Film studio executive (1876–1961)

Joseph Michael Schenck (Russian: Иосиф Михайлович Шейнкер) (/ˈskɛŋk/; December 25, 1876 – October 22, 1961) was a Russian-born American film studio executive. He was best known as one of the co-founders of film studio 20th Century Fox (now 20th Century Studios) and one of the five founders of the Academy Awards ("The Oscars").

==Life and career==
Ossip Schencker (Иосиф Шейнкер; יוסף שענקער) was born to a Jewish family in Rybinsk, Yaroslavl Oblast, Russian Empire. He emigrated to New York City on July 19, 1892, under the name Ossip Schenker; and with his younger brother Nicholas eventually got into the entertainment business, operating concessions at New York's Fort George Amusement Park. Recognizing the potential, in 1909 the Schenck brothers purchased Palisades Amusement Park and afterward became participants in the fledgling motion picture industry in partnership with Marcus Loew, operating a chain of movie theaters.

In 1916, through his involvement in the film business, Joseph Schenck met and married Norma Talmadge, a top young star with Vitagraph Studios. He would be the first of her three husbands, but she was his only wife. Schenck supervised, controlled and nurtured her career in alliance with her mother. In 1917, the couple formed the Norma Talmadge Film Corporation, which became a lucrative enterprise. They divorced in 1934; Schenck then built a home in Palm Springs, California.

After parting ways with his brother, Joseph Schenck moved to the West Coast, where the future of the film industry seemed to lay. Within a few years Schenck became the second president of the new company United Artists.

He was an alternate delegate from California to the 1928 Republican National Convention. Schenck outspokenly opposed the Democratic Party candidate, Upton Sinclair, in the 1934 California gubernatorial election. He threatened to move Twentieth Century-Fox to Florida should Sinclair be elected.

In 1933, he partnered with Darryl F. Zanuck to form Twentieth Century Pictures to produce motion pictures for United Artists, until 20th Century merged with Fox Film in 1935. As chairman of the new 20th Century-Fox, he was one of the most powerful and influential people in the film business.

Caught in a payoff scheme to buy peace with the militant unions, in 1941 Schenck was convicted of tax evasion and sentenced to three years in prison and a $20,000 fine. He was found to have defrauded the government of $189,000 in taxes in 1935 and of $64,000 in 1936. An appeal to the United States Circuit Court of Appeals was unanimously rejected in 1942. He served a total of four months and five days in prison at the United States Correction Institute, before being granted a full presidential pardon from Harry S. Truman in 1945.

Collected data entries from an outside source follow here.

Lemma rebalance_plan_safe_witness :
  exists plan slots', PlanRebalance (H1 := plainDigest) (exampleView true) 1 1 = Some (Some plan) /\
    stepsFor 0 (Steps plan) = [mkStep StepAssignReplica 0 "n2"; mkStep StepSync 0 "n2"; mkStep StepPromote 0 "n2";
                               mkStep StepAssignReplica 0 "n1"; mkStep StepSync 0 "n1"] /\
    mapM (runPlan (Steps plan)) (ViewSlots (exampleView true)) = Some slots' /\
    Forall (two_copies (eligibleNodeIDs (exampleView true))) slots'.
Proof.
  destruct (rebalance_plan_safe (H3 := plainDigest) (exampleView true) 1 1) as (r & Hr & Hp).
  - apply (bool_decide_unpack _). vm_compute. exact I.
  - by vm_compute.
  - done.
  - destruct r as [plan|]; [|by vm_compute in Hr]. destruct (Hp plan eq_refl) as (_ & _ & slots' & Hm & Ht & _).
    exists plan, slots'. split_and!; [done| |done..]. vm_compute in Hr. by injection Hr as <-.
Defined.

(** C13: Rebalancing ends: repeating plan and execution
    from any fully replicated view stops after at most [(n*n+1)*(n*n+1)]
    rounds, [n] the number of slots, without failing, and in the end no two
    eligible nodes lead numbers of slots that differ by more than the
    threshold. *)
Theorem rebalance_terminates `{SliceSortOk, MapRangeOk, PlanDigest} (view : ClusterView) (threshold maxMoves : Z) :
  let n := Z.of_nat (length (ViewSlots view)) in
  NoDup (SVNumber <$> ViewSlots view) -> Nodes view !! "" = None -> 1 <= threshold -> 0 < maxMoves ->
  (2 <= length (eligibleNodeIDs view))%nat -> Forall (two_copies (eligibleNodeIDs view)) (ViewSlots view) ->
  exists slots, rebalanceRounds threshold maxMoves (Z.to_nat ((n * n + 1) * (n * n + 1))) view = Some (withSlots view slots) /\
    Forall (two_copies (eligibleNodeIDs view)) slots /\ even_leaders (eligibleNodeIDs view) threshold slots.
Proof.
  intros n Hnum Hname Hth Hmax Helig Htwo. apply rounds_end; try done.
  pose proof (potential_bound (eligibleNodeIDs view) (ViewSlots view) n (selectNodes_NoDup usable view) Htwo eq_refl).
  fold n. rw Z2Nat.id; [nia|]. lia.
Qed.

Lemma rebalance_terminates_witness :
  (exists view', rebalanceRounds (H1 := plainDigest) 1 2 3 (exampleView true) = Some view' /\
    (SVLeader <$> ViewSlots view') = ["n1"; "n3"; "n2"; "n1"]) /\
  let n := Z.of_nat (length (ViewSlots (exampleView true))) in
  exists slots, rebalanceRounds (H1 := plainDigest) 1 2 (Z.to_nat ((n * n + 1) * (n * n + 1))) (exampleView true) =
      Some (withSlots (exampleView true) slots) /\
    even_leaders (eligibleNodeIDs (exampleView true)) 1 slots.
Proof.
  split; [eexists; split; [vm_compute; reflexivity|done]|].
  destruct (rebalance_terminates (H3 := plainDigest) (exampleView true) 1 2) as (slots & Hr & _ & He).
  - apply (bool_decide_unpack _). vm_compute. exact I.
  - by vm_compute.
  - done.
  - done.
  - vm_compute. lia.
  - unfold two_copies. apply (bool_decide_unpack _). vm_compute. exact I.
  - exact (ex_intro _ slots (conj Hr He)).
Defined.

Following his release, he returned to 20th Century-Fox, where he became infatuated with the then unknown Marilyn Monroe, and played a key role in launching her career.

==Honors==
One of the founders of the Academy of Motion Picture Arts and Sciences, in 1952 he was given a special Academy Award in recognition of his contribution to the development of the film industry. He has a star on the Hollywood Walk of Fame at 6757 Hollywood Blvd.

==Death==
Schenck retired in 1957 and shortly afterwards suffered a stroke, from which he never fully recovered. He died in Los Angeles, California, in 1961 at the age of 84, and was interred in Maimonides Cemetery in Brooklyn, New York.